— DATA TO EXAMINE —
Lemma parse_groups_bytes fuel : forall s ip e ip' e' rest,
  Forall (fun b => 0 <= b < 256) ip -> parse_groups fuel s ip e = Some (ip', e', rest) ->
  Forall (fun b => 0 <= b < 256) ip'.
Proof.
  induction fuel as [|fuel IH]; intros s ip e ip' e' rest Hip; [done|]. cbn [parse_groups].
  destruct (16 <=? length ip)%nat; [by intros [= <- _ _]|].
  destruct (hex_group s) as [[n acc] r] eqn:Eg. apply hex_group_range in Eg.
  destruct ((4 <? n)%nat || (n =? 0)%nat) eqn:En; [done|]. apply orb_false_iff in En as [En _]. apply Nat.ltb_ge in En.
  pose proof (group_pair n acc En Eg) as Hp.
  assert (Happ : Forall (fun b => 0 <= b < 256) (ip ++ [acc / 256; acc mod 256])) by (apply Forall_app; auto).
  destruct r as [|c r]; [by intros [= <- _ _]|]. destruct (Ascii.eqb c dot).
  { destruct (_ || _); [done|]. destruct (parseIPv4Fields s) as [v4|] eqn:E4; simpl; [|done].
    intros [= <- _ _]. apply Forall_app. split; [done|]. by apply (parseIPv4Fields_bytes s). }
  destruct (negb _); [done|]. destruct r as [|c2 r2]; [done|]. destruct (Ascii.eqb c2 colon); [|by apply IH].
  case_bool_decide; [done|]. case_bool_decide; [by intros [= <- _ _]|by apply IH].
Qed.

— EXERCISE DIRECTIONS —
Reproducing the whole listing above is not the task. Copy exactly only the lines from the one with "destruct r as [|c r];" to the one with "intros [= <- _ _].", both kept.

— TASK SOLUTION —
  destruct r as [|c r]; [by intros [= <- _ _]|]. destruct (Ascii.eqb c dot).
  { destruct (_ || _); [done|]. destruct (parseIPv4Fields s) as [v4|] eqn:E4; simpl; [|done].
    intros [= <- _ _]. apply Forall_app. split; [done|]. by apply (parseIPv4Fields_bytes s). }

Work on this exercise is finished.